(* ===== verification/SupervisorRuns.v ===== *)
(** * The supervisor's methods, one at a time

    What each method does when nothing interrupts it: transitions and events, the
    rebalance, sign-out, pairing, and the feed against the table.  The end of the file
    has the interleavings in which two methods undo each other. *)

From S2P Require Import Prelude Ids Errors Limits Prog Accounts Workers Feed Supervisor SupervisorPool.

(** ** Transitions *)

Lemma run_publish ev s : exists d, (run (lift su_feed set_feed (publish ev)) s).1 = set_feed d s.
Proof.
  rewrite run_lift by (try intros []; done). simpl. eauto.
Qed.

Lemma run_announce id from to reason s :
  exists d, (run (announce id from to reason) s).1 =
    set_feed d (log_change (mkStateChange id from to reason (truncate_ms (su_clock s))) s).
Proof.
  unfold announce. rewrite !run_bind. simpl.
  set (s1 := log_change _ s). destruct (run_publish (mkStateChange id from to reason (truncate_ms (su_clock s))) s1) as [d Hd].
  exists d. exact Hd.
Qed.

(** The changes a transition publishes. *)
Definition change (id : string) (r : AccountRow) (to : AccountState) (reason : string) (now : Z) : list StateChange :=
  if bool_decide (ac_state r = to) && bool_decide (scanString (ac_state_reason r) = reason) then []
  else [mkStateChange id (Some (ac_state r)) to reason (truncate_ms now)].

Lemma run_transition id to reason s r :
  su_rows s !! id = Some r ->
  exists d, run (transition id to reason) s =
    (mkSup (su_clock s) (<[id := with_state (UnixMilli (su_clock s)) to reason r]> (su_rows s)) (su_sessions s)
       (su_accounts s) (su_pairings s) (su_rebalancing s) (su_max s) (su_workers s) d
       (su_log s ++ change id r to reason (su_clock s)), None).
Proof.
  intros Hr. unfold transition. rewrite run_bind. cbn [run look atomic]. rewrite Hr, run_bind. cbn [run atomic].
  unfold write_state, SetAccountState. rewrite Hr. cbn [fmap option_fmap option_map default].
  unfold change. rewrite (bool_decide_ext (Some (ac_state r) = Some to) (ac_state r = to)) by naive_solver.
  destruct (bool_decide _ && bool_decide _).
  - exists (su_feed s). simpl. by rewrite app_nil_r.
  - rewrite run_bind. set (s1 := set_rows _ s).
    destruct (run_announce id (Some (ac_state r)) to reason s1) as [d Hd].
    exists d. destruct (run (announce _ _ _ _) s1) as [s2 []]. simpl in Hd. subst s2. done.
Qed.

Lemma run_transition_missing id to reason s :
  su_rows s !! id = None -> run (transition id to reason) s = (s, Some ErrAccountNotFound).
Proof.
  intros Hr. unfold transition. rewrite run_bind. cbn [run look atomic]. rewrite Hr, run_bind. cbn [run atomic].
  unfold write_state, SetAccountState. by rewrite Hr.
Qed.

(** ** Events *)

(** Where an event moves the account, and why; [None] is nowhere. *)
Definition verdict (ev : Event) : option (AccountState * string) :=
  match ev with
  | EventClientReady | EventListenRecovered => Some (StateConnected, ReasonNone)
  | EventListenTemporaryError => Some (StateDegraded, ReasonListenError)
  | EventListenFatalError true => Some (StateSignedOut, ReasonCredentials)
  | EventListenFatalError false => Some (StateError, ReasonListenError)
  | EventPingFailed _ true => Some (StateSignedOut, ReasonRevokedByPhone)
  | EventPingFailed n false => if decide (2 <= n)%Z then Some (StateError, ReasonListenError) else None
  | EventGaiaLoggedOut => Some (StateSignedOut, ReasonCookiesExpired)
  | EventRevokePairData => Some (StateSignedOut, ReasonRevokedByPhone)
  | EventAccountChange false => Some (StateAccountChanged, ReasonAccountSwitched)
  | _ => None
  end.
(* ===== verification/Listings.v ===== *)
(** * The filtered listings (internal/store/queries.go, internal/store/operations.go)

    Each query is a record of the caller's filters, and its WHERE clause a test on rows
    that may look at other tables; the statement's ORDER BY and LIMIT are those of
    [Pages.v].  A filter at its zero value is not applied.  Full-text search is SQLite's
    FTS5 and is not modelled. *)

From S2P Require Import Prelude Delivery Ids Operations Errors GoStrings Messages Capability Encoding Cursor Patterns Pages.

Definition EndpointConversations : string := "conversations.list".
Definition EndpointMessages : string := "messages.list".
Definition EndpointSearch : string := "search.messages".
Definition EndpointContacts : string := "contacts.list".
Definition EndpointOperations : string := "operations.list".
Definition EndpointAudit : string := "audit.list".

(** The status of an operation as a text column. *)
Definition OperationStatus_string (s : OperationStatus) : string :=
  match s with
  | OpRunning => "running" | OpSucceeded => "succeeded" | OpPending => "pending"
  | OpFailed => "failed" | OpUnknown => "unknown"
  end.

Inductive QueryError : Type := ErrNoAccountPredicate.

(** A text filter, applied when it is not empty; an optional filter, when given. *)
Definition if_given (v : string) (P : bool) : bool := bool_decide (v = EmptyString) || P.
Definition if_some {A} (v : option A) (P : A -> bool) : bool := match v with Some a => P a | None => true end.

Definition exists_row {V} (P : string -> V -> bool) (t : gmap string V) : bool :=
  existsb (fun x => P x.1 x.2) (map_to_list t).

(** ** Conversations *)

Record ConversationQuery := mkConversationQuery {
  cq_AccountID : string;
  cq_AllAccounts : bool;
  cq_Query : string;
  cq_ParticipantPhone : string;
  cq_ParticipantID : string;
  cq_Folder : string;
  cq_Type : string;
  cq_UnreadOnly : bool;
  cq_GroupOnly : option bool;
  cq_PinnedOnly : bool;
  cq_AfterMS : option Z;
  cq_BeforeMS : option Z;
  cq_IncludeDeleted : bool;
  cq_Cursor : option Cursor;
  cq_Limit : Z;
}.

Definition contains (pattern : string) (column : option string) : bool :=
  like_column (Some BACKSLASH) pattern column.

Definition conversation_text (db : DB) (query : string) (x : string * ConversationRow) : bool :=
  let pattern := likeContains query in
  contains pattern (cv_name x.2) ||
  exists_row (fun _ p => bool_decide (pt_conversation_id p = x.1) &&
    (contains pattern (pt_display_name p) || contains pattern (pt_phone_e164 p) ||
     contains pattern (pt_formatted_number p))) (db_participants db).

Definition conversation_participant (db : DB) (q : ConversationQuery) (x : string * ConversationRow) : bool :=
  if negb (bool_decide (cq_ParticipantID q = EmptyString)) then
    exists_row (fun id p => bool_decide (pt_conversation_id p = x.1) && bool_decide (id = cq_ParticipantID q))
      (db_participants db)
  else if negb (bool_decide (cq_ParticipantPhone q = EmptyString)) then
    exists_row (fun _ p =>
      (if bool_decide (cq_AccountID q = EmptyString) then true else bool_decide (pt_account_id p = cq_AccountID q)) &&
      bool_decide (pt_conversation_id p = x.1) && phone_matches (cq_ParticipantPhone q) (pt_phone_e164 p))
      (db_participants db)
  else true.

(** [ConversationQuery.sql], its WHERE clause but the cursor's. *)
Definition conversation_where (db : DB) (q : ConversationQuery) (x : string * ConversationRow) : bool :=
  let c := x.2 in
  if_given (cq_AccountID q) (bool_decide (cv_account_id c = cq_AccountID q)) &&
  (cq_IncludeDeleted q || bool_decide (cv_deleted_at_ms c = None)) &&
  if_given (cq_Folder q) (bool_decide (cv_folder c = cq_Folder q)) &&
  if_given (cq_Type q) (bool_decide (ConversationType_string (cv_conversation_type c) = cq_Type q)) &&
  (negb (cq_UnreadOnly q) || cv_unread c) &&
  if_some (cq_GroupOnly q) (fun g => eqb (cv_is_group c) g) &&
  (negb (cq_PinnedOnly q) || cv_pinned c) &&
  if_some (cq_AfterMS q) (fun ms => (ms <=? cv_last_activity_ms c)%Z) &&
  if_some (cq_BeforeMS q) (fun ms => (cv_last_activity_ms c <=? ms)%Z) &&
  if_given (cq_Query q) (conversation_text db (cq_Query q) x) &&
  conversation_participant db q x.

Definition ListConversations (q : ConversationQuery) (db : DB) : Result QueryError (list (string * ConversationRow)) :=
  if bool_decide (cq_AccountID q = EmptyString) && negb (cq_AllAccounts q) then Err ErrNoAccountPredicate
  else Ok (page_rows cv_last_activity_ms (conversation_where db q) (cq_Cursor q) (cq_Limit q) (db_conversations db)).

» To do
Everything from the line with "if_given (cq_Type q)" through the line with "(negb (cq_PinnedOnly q) || cv_pinned c) &&" in the listing above must be retyped exactly, with nothing added.

» Answer to this problem
  if_given (cq_Type q) (bool_decide (ConversationType_string (cv_conversation_type c) = cq_Type q)) &&
  (negb (cq_UnreadOnly q) || cv_unread c) &&
  if_some (cq_GroupOnly q) (fun g => eqb (cv_is_group c) g) &&
  (negb (cq_PinnedOnly q) || cv_pinned c) &&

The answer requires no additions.